Everybody is looking at social media as the next gold rush.
It’s not surprising, given that social media has moved beyond the consumer space and into the enterprise.
At a press event last week, infrastructure software company TIBCO showed off Tibbr 3.0, an social media platform for enterprises that will be available in August 2011.
Tibbr was launched in January this year after being in development since 2009.
It may be a little bit late to the game though, and gaining mindshare will be difficult as the market is quite crowded.
There are a ton of niche companies who specialize in this space like Yammer and Socialcast.

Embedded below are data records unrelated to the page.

Lemma newfs_driver_roundtrip_witness :
  exists d1 d2, newfs_driver_write 512 1020 [5; 6; 7; 8; 9; 10] 6 (Ram (fun _ => 0) 0) = Ok (tt, d1) /\
    newfs_driver_read 512 1020 6 d1 = Ok ([5; 6; 7; 8; 9; 10], d2).
Proof.
  assert (Hb : Forall (fun b => 0 <= b < 256) [5; 6; 7; 8; 9; 10]) by (repeat constructor; lia).
  assert (Hend : 1020 + Z.of_nat (length [5; 6; 7; 8; 9; 10]) <= ddriver_size (Ram (fun _ => 0) 0)) by (cbn; lia).
  assert (Ho : 0 <= 1020) by lia.
  assert (Hio : ddriver_io_sz (Ram (fun _ => 0) 0) = 512) by reflexivity.
  assert (Hw : whole_blocks (Ram (fun _ => 0) 0)) by reflexivity.
  destruct (wp_elim _ _ _ (newfs_driver_roundtrip (Ram (fun _ => 0) 0) 512 1020 [5; 6; 7; 8; 9; 10]
     Hio Hw Ho Hend Hb)) as ([] & d1 & E1 & _ & Hr).
  destruct (wp_elim _ _ _ Hr) as (k & d2 & E2 & -> & _).
  exists d1, d2. split; [exact E1|exact E2].
Defined.
End NewfsWit.

Module NewfsRemountWit.
Import NewfsDiskThms Newfs NewfsLookup NewfsAlloc NewfsThms NewfsWit NewfsTree NewfsRemount.

Definition entries : list (list Z * node) := [(name_a, File 2 3 0 content); (docs, Dir 1 0 [])].

Definition home : newfs ram := Newfs
  (Super 512 4194304 0 NEWFS_INODE_NUM NEWFS_DATA_NUM (7 :: repeat 0 1023) 1 NEWFS_MAP_INODE_OFS
     (3 :: repeat 0 1023) 1 NEWFS_MAP_DATA_OFS 0 0 true (Some 0%nat))
  {[ 0%nat := Dentry (NewfsTree.padded [slash]) NEWFS_DIR None None 0 (Some 1%nat) 0;
     2%nat := Dentry (NewfsTree.padded docs) NEWFS_DIR (Some 0%nat) None 1 (Some 3%nat) 0;
     4%nat := Dentry (NewfsTree.padded name_a) NEWFS_FILE (Some 0%nat) (Some 2%nat) 2 (Some 5%nat) 0 ]}
  {[ 1%nat := Inode 0 352 2 (Some 0%nat) (Some 4%nat) None;
     3%nat := Inode 1 0 0 (Some 2%nat) None None;
     5%nat := Inode 2 3 0 (Some 4%nat) None (Some content) ]}
  7 (Ram (fun _ => 0) 0).

Lemma name_a_fits : name_fits name_a.
Proof. unfold name_fits. apply (bool_decide_unpack _). vm_compute. done. Qed.
Lemma docs_fits : name_fits docs.
Proof. unfold name_fits. apply (bool_decide_unpack _). vm_compute. done. Qed.
Lemma count_push ch pi : ring_ok pi -> full pi = false -> count (push ch pi) = count pi + 1.
Proof.
  intros Hok Hf. rewrite full_count in Hf by done. destruct Hok as [_ Hr Hw Hc].
  unfold count, push, u32, PIPESIZE in *. cbn [nread nwrite] in *.
  apply Z.eqb_neq in Hf. Z.to_euclidean_division_equations; lia.
Qed.

Lemma count_pop pi : ring_ok pi -> count pi <> 0 -> count (pop pi) = count pi - 1.
Proof.
  intros [_ Hr Hw Hc] Hn. unfold count, pop, u32, PIPESIZE in *. cbn [nread nwrite] in *.
  Z.to_euclidean_division_equations; lia.
Qed.

Lemma ring_ok_push ch pi : ring_ok pi -> full pi = false -> ring_ok (push ch pi).
Proof.
  intros Hok Hf. pose proof (count_push ch pi Hok Hf) as Hcnt. rewrite full_count in Hf by done.
  apply Z.eqb_neq in Hf. destruct Hok as [Hd Hr Hw Hc]. split.
  - unfold push. cbn [data]. by rewrite length_insert.
  - done.
  - apply u32_range.
  - lia.
Qed.

Lemma ring_ok_pop pi : ring_ok pi -> count pi <> 0 -> ring_ok (pop pi).
Proof.
  intros Hok Hn. pose proof (count_pop pi Hok Hn) as Hcnt. destruct Hok as [Hd Hr Hw Hc].
  split; [done|apply u32_range|done|lia].
Qed.

(** The write position is [count] places after the read position. *)
Lemma nwrite_slot pi : ring_ok pi -> nwrite pi mod PIPESIZE = (nread pi + count pi) mod PIPESIZE.
Proof.
  intros [_ Hr Hw _]. unfold count, u32, PIPESIZE. Z.to_euclidean_division_equations; lia.
Qed.

Lemma nread_slot pi j : 0 <= nread pi < 2 ^ 32 -> 0 <= j ->
  (u32 (nread pi + 1) + j) mod PIPESIZE = (nread pi + (j + 1)) mod PIPESIZE.
Proof. intros Hr Hj. unfold u32, PIPESIZE. Z.to_euclidean_division_equations; lia. Qed.

Lemma slot_ne a x y : 0 <= x < y -> y - x < 512 -> (a + x) mod PIPESIZE <> (a + y) mod PIPESIZE.
Proof. intros Hx Hy. unfold PIPESIZE. Z.to_euclidean_division_equations; lia. Qed.

Lemma contents_push ch pi :
  ring_ok pi -> full pi = false -> contents (push ch pi) = contents pi ++ [ch].
Proof.
  intros Hok Hf. unfold contents. rewrite count_push by done. pose proof (count_pos pi).
  pose proof Hf as Hf'. rewrite full_count in Hf' by done. apply Z.eqb_neq in Hf'.
  pose proof (ro_count pi Hok) as Hc. pose proof (ro_data pi Hok) as Hd.
  replace (Z.to_nat (count pi + 1)) with (Z.to_nat (count pi) + 1)%nat by lia.
  rewrite seq_app, map_app. cbn [seq map]. unfold push. cbn [data nread]. rewrite (nwrite_slot pi Hok).
  assert (Hs : forall x, (x mod PIPESIZE) < PIPESIZE /\ 0 <= x mod PIPESIZE).
  { intros x. unfold PIPESIZE. pose proof (Z.mod_pos_bound x 512). lia. }
  f_equal.
  - apply map_ext_in. intros j Hj%in_seq. rewrite !nth_lookup.
    rewrite list_lookup_insert_ne; [done|].
    pose proof (slot_ne (nread pi) (Z.of_nat j) (count pi) ltac:(lia) ltac:(unfold PIPESIZE in *; lia)).
    pose proof (Hs (nread pi + Z.of_nat j)). pose proof (Hs (nread pi + count pi)). lia.
  - f_equal. rewrite ?Nat.add_0_l, Z2Nat.id by done. rewrite nth_lookup.
    rewrite list_lookup_insert_eq; [done|]. rewrite Hd.
    pose proof (Hs (nread pi + count pi)). lia.
Qed.

Lemma contents_pop pi :
  ring_ok pi -> count pi <> 0 -> contents pi = front pi :: contents (pop pi).
Proof.
  intros Hok Hn. pose proof (count_pos pi). unfold contents. rewrite count_pop by done.
  replace (Z.to_nat (count pi)) with (S (Z.to_nat (count pi - 1))) by lia. cbn [seq map].
  rewrite Z.add_0_r. unfold front. f_equal. rewrite <- seq_shift, map_map. apply map_ext. intros j.
  unfold pop. cbn [nread data]. rewrite (nread_slot pi (Z.of_nat j)) by (apply Hok || lia).
  do 2 f_equal. f_equal. lia.
Qed.

(** ** Runs *)
Section runs.
Context {U : Type} `{!UserMem U}.

(** The bytes at [addr + i .. addr + i' - 1] of the writer's memory. *)
Inductive taken_from (u : U) (addr : Z) : Z -> list Z -> Z -> Prop :=
| taken_nil i : taken_from u addr i [] i
| taken_cons i ch l i' :
    copyin1 u (addr + i) = Some ch -> taken_from u addr (i + 1) l i' ->
    taken_from u addr i (ch :: l) i'.

(** Storing the bytes one after the other in the reader's memory. *)
Inductive stored_to (addr : Z) : U -> Z -> list Z -> U -> Z -> Prop :=
| stored_nil u i : stored_to addr u i [] u i
| stored_cons u i ch l u1 u' i' :
    copyout1 u (addr + i) ch = Some u1 -> stored_to addr u1 (i + 1) l u' i' ->
    stored_to addr u i (ch :: l) u' i'.

(** A run of [pipewrite] appends the next bytes of the buffer, in order. *)
Lemma pipewrite_run_spec k u addr killed : forall i pi e cs i' pi',
  ring_ok pi -> pipewrite_run k u addr killed i pi = (e, cs, i', pi') ->
  ring_ok pi' /\ readopen pi' = readopen pi /\ writeopen pi' = writeopen pi /\
  (exists sent, taken_from u addr i sent i' /\ contents pi' = contents pi ++ sent) /\
  match e with
  | Returns r => (r = i' /\ cs = [ChNread]) \/
                 (r = -1 /\ cs = [] /\ count pi' = PIPESIZE /\ (readopen pi = false \/ killed = true))
  | Sleeps c => c = ChNwrite /\ cs = [ChNread] /\ count pi' = PIPESIZE /\ readopen pi = true
  end.
Proof.
  induction k as [|k IH]; intros i pi e cs i' pi' Hok Hrun; cbn [pipewrite_run] in Hrun.
  { simplify_eq. split_and!; try done; [|by left]. exists []. split; [constructor|by rewrite app_nil_r]. }
  destruct (full pi) eqn:Hf.
  - assert (Hc : count pi = PIPESIZE) by (rewrite full_count in Hf by done; by apply Z.eqb_eq).
    assert (Hnil : exists sent, taken_from u addr i sent i /\ contents pi = contents pi ++ sent).
    { exists []. split; [constructor|by rewrite app_nil_r]. }
    destruct (readopen pi) eqn:Hro, killed; cbn in Hrun; simplify_eq; split_and!; try done; right; auto.
  - destruct (copyin1 u (addr + i)) as [ch|] eqn:Hch.
    2: { simplify_eq. split_and!; try done; [|by left]. exists []. split; [constructor|by rewrite app_nil_r]. }
    apply IH in Hrun as (Hok' & Hr & Hw & (sent & Ht & Hcont) & He); [|by apply ring_ok_push].
    split_and!; [done..| |done]. exists (ch :: sent). split; [by econstructor|].
    rewrite Hcont, contents_push by done. by rewrite <- app_assoc.
Qed.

Not to mention all the big IT companies, who all have solutions or are looking at this space, like IBM (with Connections and Lotus Live) and Microsoft (with Office 365 and Officetalk) and Salesforce.com (with Chatter).
So what makes Tibbr different?
According to Ram Menon, executive vice president of worldwide marketing for TIBCO, traditional social media platforms — especially mass consumer ones like Facebook — allow you to reach out and connect with as many people as possible.
This is great when it is about our personal lives, but when it comes to the enterprise, things like security and the right information flow is more important.
“In the enterprise domain, you want pinhole access to information, with the right information given to the right folks at the right time,” he said.
And his argument is that TIBCO, being in the space of event messaging, communications and workflow for 14 years, understands the domain and has built a better product in this space.
Tibbr can connect to third-party applications like Oracle iExpense and SugarCRM, and works across mobile platforms like iOS, Android and Blackberry. Ram claims that Tibbr can be deployed in “hours instead of months”.
My take? Call me cynical, but even if the Tibbr product has good reviews, the solution will have a tough time gaining mindshare in the wider enterprise market.
Customers who use platforms like Salesforce.com, IBM, Microsoft, Google, etc. will probably consider social media solutions from these big IT companies, who also integrate social media workstreams into their software platforms.
If it’s bespoke, an enterprise can choose a smaller, nimbler system integrator to implement its vision.
It wasn’t articulated at the press event, but if TIBCO’s vision is to use social media to differentiate itself from other infrastructure messaging players in its middleware stack space, then it makes sense. Upsell it’s existing customer base on the new product to defend and grow its turf (as I’ve argued before on Salesforce.com’s Chatter), and see where the market takes you.
After all, social media is still begining its nascent rise in the enterprise, and there’s lots of room for jockeying in the space.